### EXERCISE OBJECTIVE
Repeat the entire listing exactly as written.

====================

(* ===== verification/Backups.v ===== *)
(** * Backups

    [internal/backup]: the backups of the platform and the checks that they can be
    restored, as states in PostgreSQL ([postgres.go]) and as the service that works on
    them ([service.go], [retention.go], and the free space of [config.go]).

    What runs pg_dump, mc, restic and psql stays behind the interfaces of the source:
    [BackupTools] has the methods of [DataExporter], [LocalSnapshotter],
    [RemoteSnapshotter], [RetentionRepository] and [BackupVerifier], and the calls of the
    file system.  They let the context of the call run out, and change nothing else of the
    state.  The service is the one [cmd/ops] builds, with all of its parts. *)

From S2P Require Import Prelude GoStd GoPath GoFloat GoCrypto Model World Schema Session SchedulerService Redaction Secrets Accounts Alerts Notifications OpsRules.

(** ** model.go *)

Definition TriggerScheduled : string := "scheduled".
Definition TriggerManual : string := "manual".

Definition StatusQueued : string := "queued".
Definition StatusExporting : string := "exporting".
Definition StatusSnapshotting : string := "snapshotting".
Definition StatusUploading : string := "uploading".
Definition StatusSucceeded : string := "succeeded".
Definition StatusDegraded : string := "degraded".
Definition StatusFailed : string := "failed".

Definition VerificationQueued : string := "queued".
Definition VerificationRestoring : string := "restoring".
Definition VerificationChecking : string := "checking".
Definition VerificationSucceeded : string := "succeeded".
Definition VerificationFailed : string := "failed".

Definition ErrUnavailable : Error := EOther "备份服务尚未配置".
Definition ErrInvalidRequest : Error := EOther "备份请求无效".
Definition ErrInvalidTransition : Error := EOther "备份状态转换无效".

Record BackupRun : Type := mkBackupRun {
  bn_ID : string; bn_TriggerType : string; bn_Status : string; bn_ScheduledFor : option Time; bn_RequestedBy : string;
  bn_LocalSnapshotID : string; bn_COSSnapshotID : string; bn_ManifestSHA256 : string; bn_ByteSize : Z; bn_ObjectCount : Z;
  bn_Attempts : Z; bn_NextAttemptAt : Time; bn_LeaseUntil : option Time; bn_ErrorMessage : string;
  bn_StartedAt : option Time; bn_FinishedAt : option Time; bn_CreatedAt : Time; bn_UpdatedAt : Time
}.

#[export] Instance eta_BackupRun : Eta BackupRun := λ r,
  mkBackupRun (bn_ID r) (bn_TriggerType r) (bn_Status r) (bn_ScheduledFor r) (bn_RequestedBy r) (bn_LocalSnapshotID r) (bn_COSSnapshotID r)
    (bn_ManifestSHA256 r) (bn_ByteSize r) (bn_ObjectCount r) (bn_Attempts r) (bn_NextAttemptAt r) (bn_LeaseUntil r) (bn_ErrorMessage r)
    (bn_StartedAt r) (bn_FinishedAt r) (bn_CreatedAt r) (bn_UpdatedAt r).

Record RestoreVerification : Type := mkRestoreVerification {
  rv_ID : string; rv_BackupRunID : string; rv_TriggerType : string; rv_Status : string; rv_ScheduledFor : option Time; rv_RequestedBy : string;
  rv_TemporaryDatabase : string; rv_MigrationVersion : string; rv_CheckedObjects : Z; rv_LeaseUntil : option Time; rv_ErrorMessage : string;
  rv_StartedAt : option Time; rv_FinishedAt : option Time; rv_CreatedAt : Time; rv_UpdatedAt : Time
}.

Record SnapshotResult : Type := mkSnapshotResult { sn_SnapshotID : string; sn_ManifestSHA256 : string; sn_ByteSize : Z; sn_ObjectCount : Z }.

Record VerificationResult : Type := mkVerificationResult {
  vt_VerificationID : string; vt_TemporaryDatabase : string; vt_MigrationVersion : string; vt_CheckedObjects : Z; vt_ErrorMessage : string
}.

#[export] Instance eta_VerificationResult : Eta VerificationResult := λ r,
  mkVerificationResult (vt_VerificationID r) (vt_TemporaryDatabase r) (vt_MigrationVersion r) (vt_CheckedObjects r) (vt_ErrorMessage r).

Record Summary : Type := mkSummary {
  sm_Status : string; sm_NextBackupAt : option Time; sm_LatestLocalBackup : option BackupRun; sm_LatestCOSBackup : option BackupRun;
  sm_LatestVerification : option RestoreVerification
}.

(** ** The tables of migration 000012 *)

Record BackupRow : Type := mkBackupRow {
  bk_trigger_type : string; bk_status : string; bk_scheduled_for : option Time; bk_idempotency_key : option string; bk_requested_by : option string;
  bk_local_snapshot_id : string; bk_cos_snapshot_id : string; bk_manifest_sha256 : string; bk_byte_size : Z; bk_object_count : Z;
  bk_attempts : Z; bk_next_attempt_at : Time; bk_lease_until : option Time; bk_error_message : string;
  bk_started_at : option Time; bk_finished_at : option Time; bk_created_at : Time; bk_updated_at : Time
}.

#[export] Instance eta_BackupRow : Eta BackupRow := λ r,
  mkBackupRow (bk_trigger_type r) (bk_status r) (bk_scheduled_for r) (bk_idempotency_key r) (bk_requested_by r) (bk_local_snapshot_id r)
    (bk_cos_snapshot_id r) (bk_manifest_sha256 r) (bk_byte_size r) (bk_object_count r) (bk_attempts r) (bk_next_attempt_at r) (bk_lease_until r)
    (bk_error_message r) (bk_started_at r) (bk_finished_at r) (bk_created_at r) (bk_updated_at r).

Record VerificationRow : Type := mkVerificationRow {
  vf_backup_run_id : string; vf_trigger_type : string; vf_status : string; vf_scheduled_for : option Time; vf_idempotency_key : option string;
  vf_requested_by : option string; vf_temporary_database : string; vf_migration_version : string; vf_checked_objects : Z;
  vf_lease_until : option Time; vf_error_message : string; vf_started_at : option Time; vf_finished_at : option Time; vf_created_at : Time; vf_updated_at : Time
}.

#[export] Instance eta_VerificationRow : Eta VerificationRow := λ r,
  mkVerificationRow (vf_backup_run_id r) (vf_trigger_type r) (vf_status r) (vf_scheduled_for r) (vf_idempotency_key r) (vf_requested_by r)
    (vf_temporary_database r) (vf_migration_version r) (vf_checked_objects r) (vf_lease_until r) (vf_error_message r) (vf_started_at r)
    (vf_finished_at r) (vf_created_at r) (vf_updated_at r).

====================

### RESULT OF THE TASK
(* ===== verification/Backups.v ===== *)
(** * Backups

    [internal/backup]: the backups of the platform and the checks that they can be
    restored, as states in PostgreSQL ([postgres.go]) and as the service that works on
    them ([service.go], [retention.go], and the free space of [config.go]).

    What runs pg_dump, mc, restic and psql stays behind the interfaces of the source:
    [BackupTools] has the methods of [DataExporter], [LocalSnapshotter],
    [RemoteSnapshotter], [RetentionRepository] and [BackupVerifier], and the calls of the
    file system.  They let the context of the call run out, and change nothing else of the
    state.  The service is the one [cmd/ops] builds, with all of its parts. *)

From S2P Require Import Prelude GoStd GoPath GoFloat GoCrypto Model World Schema Session SchedulerService Redaction Secrets Accounts Alerts Notifications OpsRules.

(** ** model.go *)

Definition TriggerScheduled : string := "scheduled".
Definition TriggerManual : string := "manual".

Definition StatusQueued : string := "queued".
Definition StatusExporting : string := "exporting".
Definition StatusSnapshotting : string := "snapshotting".
Definition StatusUploading : string := "uploading".
Definition StatusSucceeded : string := "succeeded".
Definition StatusDegraded : string := "degraded".
Definition StatusFailed : string := "failed".

Definition VerificationQueued : string := "queued".
Definition VerificationRestoring : string := "restoring".
Definition VerificationChecking : string := "checking".
Definition VerificationSucceeded : string := "succeeded".
Definition VerificationFailed : string := "failed".

Definition ErrUnavailable : Error := EOther "备份服务尚未配置".
Definition ErrInvalidRequest : Error := EOther "备份请求无效".
Definition ErrInvalidTransition : Error := EOther "备份状态转换无效".

Record BackupRun : Type := mkBackupRun {
  bn_ID : string; bn_TriggerType : string; bn_Status : string; bn_ScheduledFor : option Time; bn_RequestedBy : string;
  bn_LocalSnapshotID : string; bn_COSSnapshotID : string; bn_ManifestSHA256 : string; bn_ByteSize : Z; bn_ObjectCount : Z;
  bn_Attempts : Z; bn_NextAttemptAt : Time; bn_LeaseUntil : option Time; bn_ErrorMessage : string;
  bn_StartedAt : option Time; bn_FinishedAt : option Time; bn_CreatedAt : Time; bn_UpdatedAt : Time
}.

#[export] Instance eta_BackupRun : Eta BackupRun := λ r,
  mkBackupRun (bn_ID r) (bn_TriggerType r) (bn_Status r) (bn_ScheduledFor r) (bn_RequestedBy r) (bn_LocalSnapshotID r) (bn_COSSnapshotID r)
    (bn_ManifestSHA256 r) (bn_ByteSize r) (bn_ObjectCount r) (bn_Attempts r) (bn_NextAttemptAt r) (bn_LeaseUntil r) (bn_ErrorMessage r)
    (bn_StartedAt r) (bn_FinishedAt r) (bn_CreatedAt r) (bn_UpdatedAt r).

Record RestoreVerification : Type := mkRestoreVerification {
  rv_ID : string; rv_BackupRunID : string; rv_TriggerType : string; rv_Status : string; rv_ScheduledFor : option Time; rv_RequestedBy : string;
  rv_TemporaryDatabase : string; rv_MigrationVersion : string; rv_CheckedObjects : Z; rv_LeaseUntil : option Time; rv_ErrorMessage : string;
  rv_StartedAt : option Time; rv_FinishedAt : option Time; rv_CreatedAt : Time; rv_UpdatedAt : Time
}.

Record SnapshotResult : Type := mkSnapshotResult { sn_SnapshotID : string; sn_ManifestSHA256 : string; sn_ByteSize : Z; sn_ObjectCount : Z }.

Record VerificationResult : Type := mkVerificationResult {
  vt_VerificationID : string; vt_TemporaryDatabase : string; vt_MigrationVersion : string; vt_CheckedObjects : Z; vt_ErrorMessage : string
}.

#[export] Instance eta_VerificationResult : Eta VerificationResult := λ r,
  mkVerificationResult (vt_VerificationID r) (vt_TemporaryDatabase r) (vt_MigrationVersion r) (vt_CheckedObjects r) (vt_ErrorMessage r).

Record Summary : Type := mkSummary {
  sm_Status : string; sm_NextBackupAt : option Time; sm_LatestLocalBackup : option BackupRun; sm_LatestCOSBackup : option BackupRun;
  sm_LatestVerification : option RestoreVerification
}.

(** ** The tables of migration 000012 *)

Record BackupRow : Type := mkBackupRow {
  bk_trigger_type : string; bk_status : string; bk_scheduled_for : option Time; bk_idempotency_key : option string; bk_requested_by : option string;
  bk_local_snapshot_id : string; bk_cos_snapshot_id : string; bk_manifest_sha256 : string; bk_byte_size : Z; bk_object_count : Z;
  bk_attempts : Z; bk_next_attempt_at : Time; bk_lease_until : option Time; bk_error_message : string;
  bk_started_at : option Time; bk_finished_at : option Time; bk_created_at : Time; bk_updated_at : Time
}.

#[export] Instance eta_BackupRow : Eta BackupRow := λ r,
  mkBackupRow (bk_trigger_type r) (bk_status r) (bk_scheduled_for r) (bk_idempotency_key r) (bk_requested_by r) (bk_local_snapshot_id r)
    (bk_cos_snapshot_id r) (bk_manifest_sha256 r) (bk_byte_size r) (bk_object_count r) (bk_attempts r) (bk_next_attempt_at r) (bk_lease_until r)
    (bk_error_message r) (bk_started_at r) (bk_finished_at r) (bk_created_at r) (bk_updated_at r).

Record VerificationRow : Type := mkVerificationRow {
  vf_backup_run_id : string; vf_trigger_type : string; vf_status : string; vf_scheduled_for : option Time; vf_idempotency_key : option string;
  vf_requested_by : option string; vf_temporary_database : string; vf_migration_version : string; vf_checked_objects : Z;
  vf_lease_until : option Time; vf_error_message : string; vf_started_at : option Time; vf_finished_at : option Time; vf_created_at : Time; vf_updated_at : Time
}.

#[export] Instance eta_VerificationRow : Eta VerificationRow := λ r,
  mkVerificationRow (vf_backup_run_id r) (vf_trigger_type r) (vf_status r) (vf_scheduled_for r) (vf_idempotency_key r) (vf_requested_by r)
    (vf_temporary_database r) (vf_migration_version r) (vf_checked_objects r) (vf_lease_until r) (vf_error_message r) (vf_started_at r)
    (vf_finished_at r) (vf_created_at r) (vf_updated_at r).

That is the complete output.